==== Source data ====
(** X8. [main] on any two tables, up to its plotting step: without
    production rows it fails, and so it does when the first production
    year is after 1970, on the [KeyError] of the survival matrix, and when
    the two tables have no year in common, on the [ValueError] of the
    inflow report.  When the first production year [start] is 1970 or
    earlier and some year is common to both tables, it reaches the call of
    [plot_results]: the time series it hands over has one row for each of
    the years [start .. 2024], and the stock it has computed and printed
    is the last row of the series, type by type and in total, whatever
    years the two tables hold. *)
Theorem main_until_plot_outcome (Phi : R -> R) (cement_data : list cement_row)
    (spending_data : list spending_row) :
  (cement_data = [] -> main_until_plot Phi cement_data spending_data = None)
  /\ (forall start,
        series_min (map c_year cement_data) = Some start ->
        (1970 < start)%Z ->
        main_until_plot Phi cement_data spending_data = None)
  /\ ((forall c s,
         In c cement_data -> In s spending_data -> s_year s <> c_year c) ->
      main_until_plot Phi cement_data spending_data = None)
  /\ (forall start c s,
        series_min (map c_year cement_data) = Some start ->
        (start <= 1970)%Z ->
        In c cement_data -> In s spending_data -> s_year s = c_year c ->
        exists st rows latest,
          main_until_plot Phi cement_data spending_data
          = Some (st, rows,
                  calculate_concrete_inflows cement_data spending_data)
          /\ map ys_year rows = py_range start (CURRENT_YEAR + 1)
          /\ nth_error rows (List.length rows - 1) = Some latest
          /\ ys_year latest = CURRENT_YEAR
          /\ (forall b, stocks_get b st = year_stocks_get b latest)
          /\ st_total st = ys_total latest).
Proof.
  split; [now intros ->|]. split; [|split].
  - intros start Hmin Hlate. unfold main_until_plot. rewrite Hmin.
    cbn [obind].
    rewrite survival_matrix_undefined by lia. reflexivity.
  - intros Hnone. apply concrete_inflows_empty_iff in Hnone.
    unfold main_until_plot, calculate_concrete_inflows_reported.
    rewrite Hnone.
    destruct (series_min (map c_year cement_data)); [|reflexivity].
    cbn [obind].
    destruct (calculate_survival_matrix Phi CURRENT_YEAR z LIFETIMES);
      reflexivity.
  - intros start c s Hmin Hearly Hc Hs Hy.
    unfold main_until_plot, CURRENT_YEAR in *.
    rewrite Hmin. cbn [obind].
    destruct (survival_matrix_defined Phi 2024 start LIFETIMES) as [sm Hsm];
      [lia|].
    rewrite Hsm. cbn [obind].
    assert (forall t,
              In t (map year
                      (calculate_concrete_inflows cement_data spending_data)) ->
              (start <= t)%Z) as Hfrom.
    { intros t Ht. apply (series_min_le _ _ Hmin).
      now apply (concrete_inflows_year_from_cement _ spending_data). }
    unfold calculate_concrete_inflows_reported.
    destruct (calculate_concrete_inflows cement_data spending_data)
      as [|row rest] eqn:E.
    { exfalso.
      exact (proj1 (concrete_inflows_empty_iff _ _) E c s Hc Hs Hy). }
    cbn [obind]. unfold calculate_stock.
    rewrite !(stock_of_type_cohort_sum Phi _ start 2024 sm) by assumption.
    cbn [obind]. rewrite stock_timeseries_rows. cbn [obind].
    assert (List.length (py_range start (2024 + 1)) - 1
            = Z.to_nat (2024 - start))%nat as Hlast.
    { unfold py_range. rewrite length_map, length_seq. lia. }
    eexists. eexists. eexists.
    split; [reflexivity|].
    split; [rewrite map_map; apply map_id|].
    split; [rewrite length_map, Hlast, nth_error_map, py_range_nth by lia;
            reflexivity|].
    split; [reflexivity|].
    split; [intros b; destruct b; reflexivity|reflexivity].
Qed.

Lemma main_until_plot_outcome_witness :
  series_min (map c_year load_usgs_cement_data) = Some 1950%Z
  /\ exists st rows latest,
       main_until_plot Phi_uniform load_usgs_cement_data
         load_construction_spending
       = Some (st, rows,
               calculate_concrete_inflows load_usgs_cement_data
                 load_construction_spending)
       /\ List.length rows = 75%nat
       /\ nth_error rows 74 = Some latest
       /\ ys_year latest = 2024%Z
       /\ (forall b, stocks_get b st = year_stocks_get b latest)
       /\ st_total st = ys_total latest.
Proof.
  assert (series_min (map c_year load_usgs_cement_data) = Some 1950%Z) as M
    by reflexivity.
  split; [exact M|].
  destruct (proj2 (proj2 (proj2 (main_until_plot_outcome Phi_uniform
                                   load_usgs_cement_data
                                   load_construction_spending)))
              1950%Z
              {| c_year := 1950; production_mt := 40 + 0 * 1.5 |}
              {| s_year := 1950;
                 residential_fraction := 0.60;
                 commercial_fraction := 0.25;
                 institutional_fraction := 0.10;
                 industrial_fraction := 0.05 |} M)
    as [st [rows [latest [Hmain [Hyears [Hlast [Hy [Hb Ht]]]]]]]];
    [lia|now left|now left|reflexivity|].
  assert (List.length rows = 75%nat) as L.
  { rewrite <- (length_map ys_year), Hyears. reflexivity. }
  exists st, rows, latest.
  split; [exact Hmain|]. split; [exact L|].
  split; [rewrite L in Hlast; exact Hlast|].
  split; [exact Hy|]. split; [exact Hb|exact Ht].
Defined.

(** ** Further properties of the allocation methods *)

Lemma weighted_allocation_single (ns : R) (name : string) (proxy : Series)
    (rest : list (string * Series)) :
  weighted_allocation ns [(name, 1.0)] ((name, proxy) :: rest)
    (List.length proxy)
  = proportional_allocation ns proxy.
Proof.
  assert (List.length (proportional_allocation ns proxy) = List.length proxy)
    as L by (unfold proportional_allocation; apply length_map).
  unfold weighted_allocation. rewrite <- L.
  transitivity (map (fun i => nth (i - 0) (proportional_allocation ns proxy) 0)
                    (seq 0 (List.length (proportional_allocation ns proxy))));
    [|apply map_nth_seq].
  apply map_ext. intros i.
  unfold weighted_allocation_at. cbn [map fst snd dict_get].
  rewrite String.eqb_refl, Rsum_cons, Nat.sub_0_r. simpl. lra.
Qed.

(** X12. The hybrid method with a single proxy of weight 1.0 is the
    single-proxy method: for a proxy whose sum is not zero it returns the
    values of [allocate_by_population] on that proxy, whatever other
    series are supplied after it. *)
Theorem hybrid_with_one_proxy_is_proportional (self : SpatialAllocator)
    (name : string) (proxy : Series) (rest : list (string * Series)) :
  series_sum proxy <> 0 ->
  exists allocated,
    allocate_by_population proxy self = (Returned allocated, self)
    /\ allocate_hybrid [(name, 1.0)] ((name, proxy) :: rest) self
       = (Returned (cells_of allocated), self).
Proof.
  intros H. exists (proportional_allocation (national_stock self) proxy).
  split.
  - unfold allocate_by_population, bind, self_national_stock, ret.
    now rewrite scale_div_proportional.
  - rewrite allocate_hybrid_returns.
    + now rewrite weighted_allocation_single.
    + apply exact_weights_pass. unfold py_sum. simpl. lra.
    + intros item p [<-|[]] G. cbn [fst dict_get] in G.
      rewrite String.eqb_refl in G. injection G as <-. now split.
Qed.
====
## [Task directions]
Your answer should be each line of the data that contains the word "Hyears", copied as it stands.

## [Solution to the problem]
    as [st [rows [latest [Hmain [Hyears [Hlast [Hy [Hb Ht]]]]]]]];
  { rewrite <- (length_map ys_year), Hyears. reflexivity. }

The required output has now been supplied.